Chuck „Tiger“ Warsaw hätte in seiner Jugend beinahe ein blutiges Familiendrama heraufbeschworen. In einem Streit mit dem Vater hat er ein Gewehr ergriffen, und es hat sich ein Schuss gelöst. Die Familie, Einwanderer aus Polen, verlor daraufhin die sozialen Beziehungen; der Verlobte von Chucks Schwester Paula löste die Verbindung mit einer „solchen“ Familie, der Vater leidet seit jenem Tag an den Folgen eines Traumas.
Nun ist Tiger also zurück in dieser Kleinstadt, die uns der Regisseur glaubhaft macht als wundervollen Ort – zum Durchfahren. Mit seiner Mutter hat er schnell wieder Kontakt gefunden, aber sie warnt ihn davor, sich seiner Schwester und dem Vater zu zeigen.

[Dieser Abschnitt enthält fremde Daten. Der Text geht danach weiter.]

(** X1: on a token other than the two menu tokens, [resolveOSVersion]
    returns a version that ends in ['.dev'] or in ['.prod'], never in both,
    and it ends in ['.dev'] exactly when the token does: the development
    variant is selected by the token's suffix and by nothing else. *)
Theorem resolveOSVersion_variant
    (w : World) (deviceType token : string) (s : CliState) :
  token <> "menu" -> token <> "menu-esr" ->
  exists result,
    resolveOSVersion w deviceType token s = (Returned result, s)
    /\ ((exists p, result = p +:+ ".dev") \/ (exists p, result = p +:+ ".prod"))
    /\ ~ ((exists p, result = p +:+ ".dev") /\ (exists p, result = p +:+ ".prod"))
    /\ ((exists p, result = p +:+ ".dev") <-> (exists p, token = p +:+ ".dev")).
Proof.
  intros Hmenu Hesr. exists (withVariant (stripLeadingV token)).
  split; [now apply resolveOSVersion_plain|].
  split; [|split].
  - destruct (withVariant_cases (stripLeadingV token))
      as [[Hd ->]|[[Hp ->]|(_ & _ & ->)]]; [now left | now right |].
    right. now exists (stripLeadingV token).
  - intros [[p Hp] [q Hq]]. rewrite Hp in Hq. exact (dev_is_not_prod _ _ Hq).
  - destruct (stripLeadingV_dev token) as [Hto Hfrom].
    destruct (withVariant_cases (stripLeadingV token))
      as [[Hd ->]|[[Hp ->]|(Hnd & _ & ->)]];
      [split; assumption | split; assumption |].
    split.
    + intros [p Hp]. symmetry in Hp. destruct (dev_is_not_prod _ _ Hp).
    + intros H. destruct (Hnd (Hfrom H)).
Qed.

Lemma resolveOSVersion_variant_witness :
  "2.60.1+rev1.dev" <> "menu" /\ "2.60.1+rev1.dev" <> "menu-esr"
  /\ exists result,
       resolveOSVersion exampleWorld "raspberrypi3" "2.60.1+rev1.dev" emptyState
       = (Returned result, emptyState)
       /\ exists p, result = p +:+ ".dev".
Proof.
  assert (H1 : "2.60.1+rev1.dev" <> "menu") by discriminate.
  assert (H2 : "2.60.1+rev1.dev" <> "menu-esr") by discriminate.
  split; [exact H1|]. split; [exact H2|].
  destruct (resolveOSVersion_variant exampleWorld "raspberrypi3" "2.60.1+rev1.dev"
              emptyState H1 H2) as (result & Hrun & _ & _ & Hdev).
  exists result. split; [exact Hrun|]. apply Hdev. now exists "2.60.1+rev1".
Defined.

(** X2: the leading ['v'] is optional. A version and the same version
    with a ['v'] in front resolve to the same result, provided the version
    is not itself a menu token and does not start with ['v']. *)
Theorem resolveOSVersion_v_prefix_optional
    (w : World) (deviceType version : string) (s : CliState) :
  version <> "menu" -> version <> "menu-esr" ->
  (forall rest, version <> String "v" rest) ->
  resolveOSVersion w deviceType (String "v" version) s
  = resolveOSVersion w deviceType version s.
Proof.
  intros Hmenu Hesr Hnov.
  rewrite (resolveOSVersion_plain w deviceType version s Hmenu Hesr).
  rewrite resolveOSVersion_plain by discriminate.
  do 2 f_equal. unfold stripLeadingV at 2.
  destruct (firstCharIs "v" version) eqn:Hv; [|reflexivity].
  apply firstCharIs_spec in Hv. destruct Hv as [r Hr]. now destruct (Hnov r).
Qed.

Lemma resolveOSVersion_v_prefix_optional_witness :
  "2.88.4" <> "menu" /\ "2.88.4" <> "menu-esr"
  /\ (forall rest, "2.88.4" <> String "v" rest)
  /\ resolveOSVersion exampleWorld "raspberrypi3" "v2.88.4" emptyState
     = resolveOSVersion exampleWorld "raspberrypi3" "2.88.4" emptyState.
Proof.
  assert (H1 : "2.88.4" <> "menu") by discriminate.
  assert (H2 : "2.88.4" <> "menu-esr") by discriminate.
  assert (H3 : forall rest, "2.88.4" <> String "v" rest) by (intros rest; discriminate).
  split; [exact H1|]. split; [exact H2|]. split; [exact H3|].
  exact (resolveOSVersion_v_prefix_optional exampleWorld "raspberrypi3" "2.88.4"
           emptyState H1 H2 H3).
Defined.

Lemma withVariant_first_char (version : string) (c : ascii) :
  firstCharIs c (withVariant version)
  = match version with
    | EmptyString => Ascii.eqb "." c
    | String _ _ => firstCharIs c version
    end.
Proof.
  unfold withVariant.
  destruct (negb (endsWith version ".dev") && negb (endsWith version ".prod")) eqn:H.
  - now destruct version.
  - destruct version as [|c' r]; [discriminate H | reflexivity].
Qed.

(** X3: resolving is idempotent on tokens without a leading ['v']: what
    [resolveOSVersion] returns for such a token (other than the menu tokens)
    is returned unchanged when it is resolved again. *)
Theorem resolveOSVersion_idempotent
    (w : World) (deviceType token : string) (s : CliState) :
  token <> "menu" -> token <> "menu-esr" ->
  (forall rest, token <> String "v" rest) ->
  exists result,
    resolveOSVersion w deviceType token s = (Returned result, s)
    /\ resolveOSVersion w deviceType result s = (Returned result, s).
Proof.
  intros Hmenu Hesr Hnov. exists (withVariant (stripLeadingV token)).
  split; [now apply resolveOSVersion_plain|].
  assert (Hstrip : stripLeadingV token = token).
  { unfold stripLeadingV. destruct (firstCharIs "v" token) eqn:Hv; [|reflexivity].
    apply firstCharIs_spec in Hv. destruct Hv as [r Hr]. now destruct (Hnov r). }
  rewrite Hstrip.
  assert (Hends : (exists p, withVariant token = p +:+ ".dev")
                  \/ (exists p, withVariant token = p +:+ ".prod")).
  { destruct (withVariant_cases token) as [[Hd ->]|[[Hp ->]|(_ & _ & ->)]];
      [now left | now right | right; now exists token]. }
  assert (Hnotmenu : withVariant token <> "menu" /\ withVariant token <> "menu-esr").
  { split; intros Heq; rewrite Heq in Hends;
      destruct Hends as [H|H]; apply endsWith_spec in H; discriminate. }
  destruct Hnotmenu as [Hm He].
  rewrite (resolveOSVersion_plain w deviceType _ s Hm He). do 2 f_equal.
  assert (Hfirst : stripLeadingV (withVariant token) = withVariant token).
  { unfold stripLeadingV. rewrite withVariant_first_char.
    destruct token as [|c r]; [reflexivity|].
    destruct (firstCharIs "v" (String c r)) eqn:Hv; [|reflexivity].
    apply firstCharIs_spec in Hv. destruct Hv as [r' Hr]. now destruct (Hnov r'). }
  rewrite Hfirst.
  destruct (withVariant_cases (withVariant token))
    as [[_ ->]|[[_ ->]|(Hnd & Hnp & _)]]; [reflexivity | reflexivity |].
  destruct Hends; contradiction.
Qed.

Lemma resolveOSVersion_idempotent_witness :
  "^2.60.0" <> "menu" /\ "^2.60.0" <> "menu-esr"
  /\ (forall rest, "^2.60.0" <> String "v" rest)
  /\ resolveOSVersion exampleWorld "raspberrypi3" "^2.60.0.prod" emptyState
     = (Returned "^2.60.0.prod", emptyState).
Proof.
  assert (H1 : "^2.60.0" <> "menu") by discriminate.
  assert (H2 : "^2.60.0" <> "menu-esr") by discriminate.
  assert (H3 : forall rest, "^2.60.0" <> String "v" rest) by (intros rest; discriminate).
  split; [exact H1|]. split; [exact H2|]. split; [exact H3|].
  destruct (resolveOSVersion_idempotent exampleWorld "raspberrypi3" "^2.60.0"
              emptyState H1 H2 H3) as (result & Hfirst & Hagain).
  assert (Hres : result = "^2.60.0.prod").
  { rewrite resolveOSVersion_plain in Hfirst by assumption.
    inversion Hfirst. reflexivity. }
  now rewrite Hres in Hagain.
Defined.

(** ** Frames of the download path *)

Section Preserves.

Context {B : Type} (component : CliState -> B).

Lemma preserves_ret {A} (a : A) : preserves component (ret a).
Proof. now intros s. Qed.

Lemma preserves_throw {A} (e : Error) : preserves component (@throw _ A e).
Proof. now intros s. Qed.

Lemma preserves_await {A} (p : Promise A) : preserves component (await p).
Proof. intros s. now destruct p. Qed.

Lemma preserves_awaitListeners {A} (o : Outcome A) :
  preserves component (awaitListeners o).
Proof. now intros s. Qed.

Lemma preserves_gets {A} (f : CliState -> A) : preserves component (gets f).
Proof. now intros s. Qed.

Lemma preserves_bind {A C} (m : M CliState A) (k : A -> M CliState C) :
  preserves component m -> (forall a, preserves component (k a)) ->
  preserves component (bind m k).
Proof.
  intros Hm Hk s. unfold bind. specialize (Hm s).
  destruct (m s) as [[a|e|] s1]; simpl in *; [|assumption..].
  now rewrite Hk.
Qed.

End Preserves.

Lemma preserves_env_emit (e : Effect) : preserves env (emit e).
Proof. now intros s. Qed.

Lemma preserves_fs_emit (e : Effect) : preserves fs (emit e).
Proof. now intros s. Qed.

Lemma preserves_env_setFs path n : preserves env (setFs path n).
Proof. now intros s. Qed.

Create HintDb frame.
#[local] Hint Resolve preserves_ret preserves_throw preserves_await
  preserves_awaitListeners preserves_gets preserves_env_emit preserves_fs_emit
  preserves_env_setFs : frame.

Ltac frame_step :=
  first [ apply preserves_bind; [|intros ?]
        | solve [auto with frame] ].

Lemma requestedVersion_keeps {B} (component : CliState -> B) w deviceType OSVersion :
  (forall e, preserves component (emit e)) ->
  preserves component (requestedVersion w deviceType OSVersion).
Proof.
  intros Hemit.
  assert (Hfetch : forall esr, preserves component
                                 (getFormattedOsVersions w deviceType esr)).
  { intros esr. unfold getFormattedOsVersions.
    apply preserves_bind; [apply Hemit|intros _].
    apply preserves_bind; [auto with frame|intros byType].
    match goal with |- context [match ?l with [] => _ | _ :: _ => _ end] =>
      destruct l end; auto with frame. }
  assert (Hmenu : forall esr, preserves component
                                (selectOSVersionFromMenu w deviceType esr)).
  { intros esr. unfold selectOSVersionFromMenu.
    apply preserves_bind; [apply Hfetch|intros vs].
    apply preserves_bind; [apply Hemit|intros _]. auto with frame. }
  assert (Hres : forall v, preserves component (resolveOSVersion w deviceType v)).
  { intros v. unfold resolveOSVersion.
    destruct (includes _ v); [apply Hmenu | auto with frame]. }
  unfold requestedVersion.
  apply preserves_bind; [apply Hemit|intros _].
  apply preserves_bind.
  - destruct (negb (truthy OSVersion)); [apply Hemit | auto with frame].
  - intros _. destruct OSVersion as [[|c v]|]; auto with frame.
Qed.

Lemma transfer_keeps_env w stream outputPath : preserves env (transfer w stream outputPath).
Proof.
  assert (Hdrain : forall evs out, preserves env (drain w out evs)).
  { induction evs as [|ev evs IH]; intros out; [now intros s|].
    destruct ev as [v|[st|]|c| |e|e]; simpl.
    - apply IH.
    - apply preserves_bind; [auto with frame | intros _; apply IH].
    - apply preserves_bind; [auto with frame | intros _; apply IH].
    - apply preserves_bind; [|intros out'; apply IH].
      destruct out; simpl; repeat frame_step.
    - apply preserves_bind; [auto with frame | intros _].
      destruct out as [path received|path]; simpl; auto with frame.
      destruct (unzipParse w received); auto with frame.
    - apply IH.
    - auto with frame. }
  unfold transfer.
  apply preserves_bind; [auto with frame | intros resolved].
  apply preserves_bind; [auto with frame | intros _].
  apply preserves_bind; [auto with frame | intros _].
  apply preserves_bind.
  - unfold openOutput. case_decide; repeat frame_step.
  - intros output. apply preserves_bind; [apply Hdrain | intros _].
    apply preserves_bind; auto with frame.
Qed.

(** ** Promises that settle *)

Lemma settles_ret {S A} (a : A) : settles (@ret S A a).
Proof. now intros s. Qed.

Lemma settles_throw {S A} (e : Error) : settles (@throw S A e).
Proof. now intros s. Qed.

Lemma settles_await {S A} (p : Promise A) : settles (@await S A p).
Proof. intros s. now destruct p. Qed.

Lemma settles_modify {S} (f : S -> S) : settles (modify f).
Proof. now intros s. Qed.

Lemma settles_bind {S A B} (m : M S A) (k : A -> M S B) :
  settles m -> (forall a, settles (k a)) -> settles (bind m k).
Proof.
  intros Hm Hk s. unfold bind. specialize (Hm s).
  destruct (m s) as [[a|e|] s1]; simpl in *; [apply Hk | discriminate | contradiction].
Qed.

Lemma requestedVersion_settles w deviceType OSVersion :
  settles (requestedVersion w deviceType OSVersion).
Proof.
  assert (Hfetch : forall esr, settles (getFormattedOsVersions w deviceType esr)).
  { intros esr. unfold getFormattedOsVersions.
    apply settles_bind; [apply settles_modify|intros _].
    apply settles_bind; [apply settles_await|intros byType].
    match goal with |- context [match ?l with [] => _ | _ :: _ => _ end] =>
      destruct l end; [apply settles_throw | apply settles_ret]. }
  assert (Hmenu : forall esr, settles (selectOSVersionFromMenu w deviceType esr)).
  { intros esr. unfold selectOSVersionFromMenu.
    apply settles_bind; [apply Hfetch|intros vs].
    apply settles_bind; [apply settles_modify|intros _]. apply settles_await. }
  assert (Hres : forall v, settles (resolveOSVersion w deviceType v)).
  { intros v. unfold resolveOSVersion.
    destruct (includes _ v); [apply Hmenu | apply settles_ret]. }
  unfold requestedVersion.
  apply settles_bind; [apply settles_modify|intros _].
  apply settles_bind.
  - destruct (negb (truthy OSVersion)); [apply settles_modify | apply settles_ret].
  - intros _. destruct OSVersion as [[|c v]|]; auto using settles_ret.
Qed.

Paula ist drauf und dran, wieder zu heiraten, und fühlt sich von ihrem Bruder so sehr bedroht, daß auch sie zur Gewalt bereit ist. Der Vater hört zufällig, wie es in so einer amerikanischen Kleinstadt der Fall zu sein pflegt, von der Ankunft seines Sohnes. Er kauft sich ein Gewehr und Munition. Daß es nach ein paar dramatischen Szenen doch noch ein Happy-End gibt, hängt ausschließlich damit zusammen, dass es ein Happy-End geben muss.
Soviel zu Erdenschwere und Angestrengtheit. Für die Lüsternheit ist die Wiederbegegnung mit der früheren Freundin zuständig, inzwischen geschiedene Mutter zweier Kinder. Hier kann ja nur alles besser werden.
Patrick Swayze ist kein schlechter Schauspieler, Piper Laurie (in der Rolle seiner Mutter) wiederzusehen ist immer ein bisschen Zeit wert, und Amin Q. Chaudhri hat ein paar altmodische, dunkle Bilder mit Sinn für provinzielle Details gefunden. Aber selbst in diesem ziemlich kleinen Film hat man das Gefühl, dem Zelluloid-Äquivalent eines Schwammes zuzusehen, der über alte Bilder fährt und den Staub darauf zu einer schmutzigen Brühe macht.
Patrick Swayze ist das Sex-Symbol der ausgehenden achtziger Jahre vermutlich auch, weil er die Reste aller Rebellen-Images aufgesogen und zu einer Raffaelisierung der Anpassung gebracht hat. Einen besseren haben wir gar nicht verdient.